Enquanto dava socos no ar e piruetas na sala da casa, o garoto esperou que a menina se aprontasse para a perigosa missão que enfrentariam. Ele esperava que, ao menos, Carolina soubesse a arte de correr, se as coisas ficassem feias.

—Peter, eu não quero bater em ninguém. —Ela disse, ao chegar na sala, tirando Pan de seus pensamentos.

—Não se preocupe. Do jeito que você é  desengonçada, a sua preocupação deveria ser não apanhar.

Carolina abandonou seu pacifismo por pelo menos alguns instantes para dar um tapa no braço de Peter Pan.

Eles saíram de casa ainda implicando um com o outro, até que Peter chegou perto de uma poça de lama e sujou dois de seus dedos.

—Você não vai fazer isso, né?

Peter deu de ombros e fez dois riscos de lama em cada lado da face.

—Nem adianta vir para o meu lado, eu estou limpinha! —Ela tentou desviar do garoto, mas foi em vão. Quando se deu conta, já estava com a mesma marca no rosto. —Você é terrível!

Peter Pan começou a rir e levou algum tempo para que suas gargalhadas cessassem.

—Agora nós parecemos guerreiros de verdade. —Ele exclamou e foi saltitando, rumo à praia.

—Você me paga, Peter Pan!

—Daqui eu não te escuto, chatonilda! —Ele permaneceu em seus passos ritmados e, quando chegou à areia, passou a jogá-la para cima com os pés.

—Você não tem modos mesmo. —Ela disse, após desviar de um punhado de areia que quase a acertou.

—Você tem que relaxar, garota! Fica sempre com essa ruga na testa, falando que nem uma gralha. Parece até que já esqueceu que está na Terra do Nunca. —Ele abriu os braços e girou, contemplando o lugar paradisíaco que chamava de lar.

Carolina não teve nenhuma resposta irritada para as ofensas de Peter, ele não estava errado.
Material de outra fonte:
(* ===== verification/ControllerState.v ===== *)
(** * ControllerState: what the controller holds (src/client/src/controller/)

    One record for the state the Rust controller mutates (controller.rs), with the parts kept in
    their own structs (autoawayruntime.rs, monitorcoordinator.rs, replyrouter.rs, listmode.rs,
    readmarker.rs), and the access the other files share: a session with its live closures, the
    reducer with the file it shares, Status, the inbox, and the saved lists (stores.rs).

    The sessions, the clock and the transports are those of [Core]; the settings file is one
    [SharedFile] that every list, the profiles and the preferences edit; the secrets are in a
    [Vault]. *)

From S2P Require Import SessionTypes Sts Profiles Credentials.
From S2P Require Import Prelude Text Message Parser CaseMapping ServerFeatures Capability JoinTarget OrdMap SessionTypes Platform Ctcp Metadata Typing.
From S2P Require Import SessionCore SessionOutbound SettingsIni Settings Lists StatusEntry Command Autoaway Inbox Console ChannelList PlaybackTime.
From S2P Require Import Presence Events Conversation MembershipNoise ReducerState ReducerTranscript ReducerSplice Reducer ReducerViews ClosedChannels Playback.

#[export] Existing Instance ini_list_backing.

(** ** The conversation log the reducer writes *)

Class ClientLog := {
  LogFolder : Type;
  folder_append : LogFolder -> str -> str -> IrcCaseMapping -> TranscriptLine -> LogFolder;
  folder_prepend : LogFolder -> str -> str -> IrcCaseMapping -> list TranscriptLine -> LogFolder;
  folder_read_tail : LogFolder -> str -> str -> IrcCaseMapping -> nat -> list TranscriptLine;
}.
#[export] Instance client_stores `{ClientLog} : Stores := disk_stores LogFolder folder_append folder_prepend folder_read_tail.

(** ** Auto-away (autoawayruntime.rs) *)

Inductive Expiry := ExpiryIdle | ExpiryGrace.
#[export] Instance Expiry_eq_dec : EqDecision Expiry.
Proof. solve_decision. Defined.

(** A timer is what its callback queues: an expiry with the generation it was armed under.
    [away_clock] holds those that run, with their intervals. *)
Abbreviation AwayTimer := (Expiry * N)%type (only parsing).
Andava tão preocupada com tudo, que nem mesmo parava para observar as coisas mais simples, aquelas que sempre a deixavam perplexa quando pequena. Podia ficar horas vendo as formigas que paravam umas com as outras quando seus caminhos se cruzavam. Gostava de imaginar que uma daquelas era a mensageira atualizando as outras formigas das mais novas notícias do formigueiro.

—Se até os lírios do campo, que não trabalham e nem fiam, são vestidos por Deus, por que eu deveria ficar tão ansiosa pelos próximos passos? —Carolina sussurrou, parafraseando uma das suas passagens preferidas.

—O quê? —Peter Pan, que não tinha ouvido nada, perguntou.

—Não acredito que você me chamou de gralha! —Ela disse, por fim, se livrando das reflexões sobre sua pressa.

—Elas ficam o dia todo colocando defeito nas coisas, dizendo que vai chover, falando mal da cantoria dos sabiás... são umas enjoadas! É por isso que eu não te ensino a língua dos pássaros. Você ia ficar mais careta do que já é.

A tagarelice de Peter Pan só parou quando eles acessaram o bote do Capitão Gancho e se prepararam para sair.

—Por que não vamos voando? É bem mais fácil.

—Ia chamar muita atenção. Precisamos chegar de fininho e KABUM.

Lina riu da gesticulação explosiva do menino e torceu para que tudo realmente ocorresse conforme o plano.

—Você não vai perguntar se eu sei mesmo remar isso aqui? —Ele disse, ao ver a expressão pacífica de Carolina.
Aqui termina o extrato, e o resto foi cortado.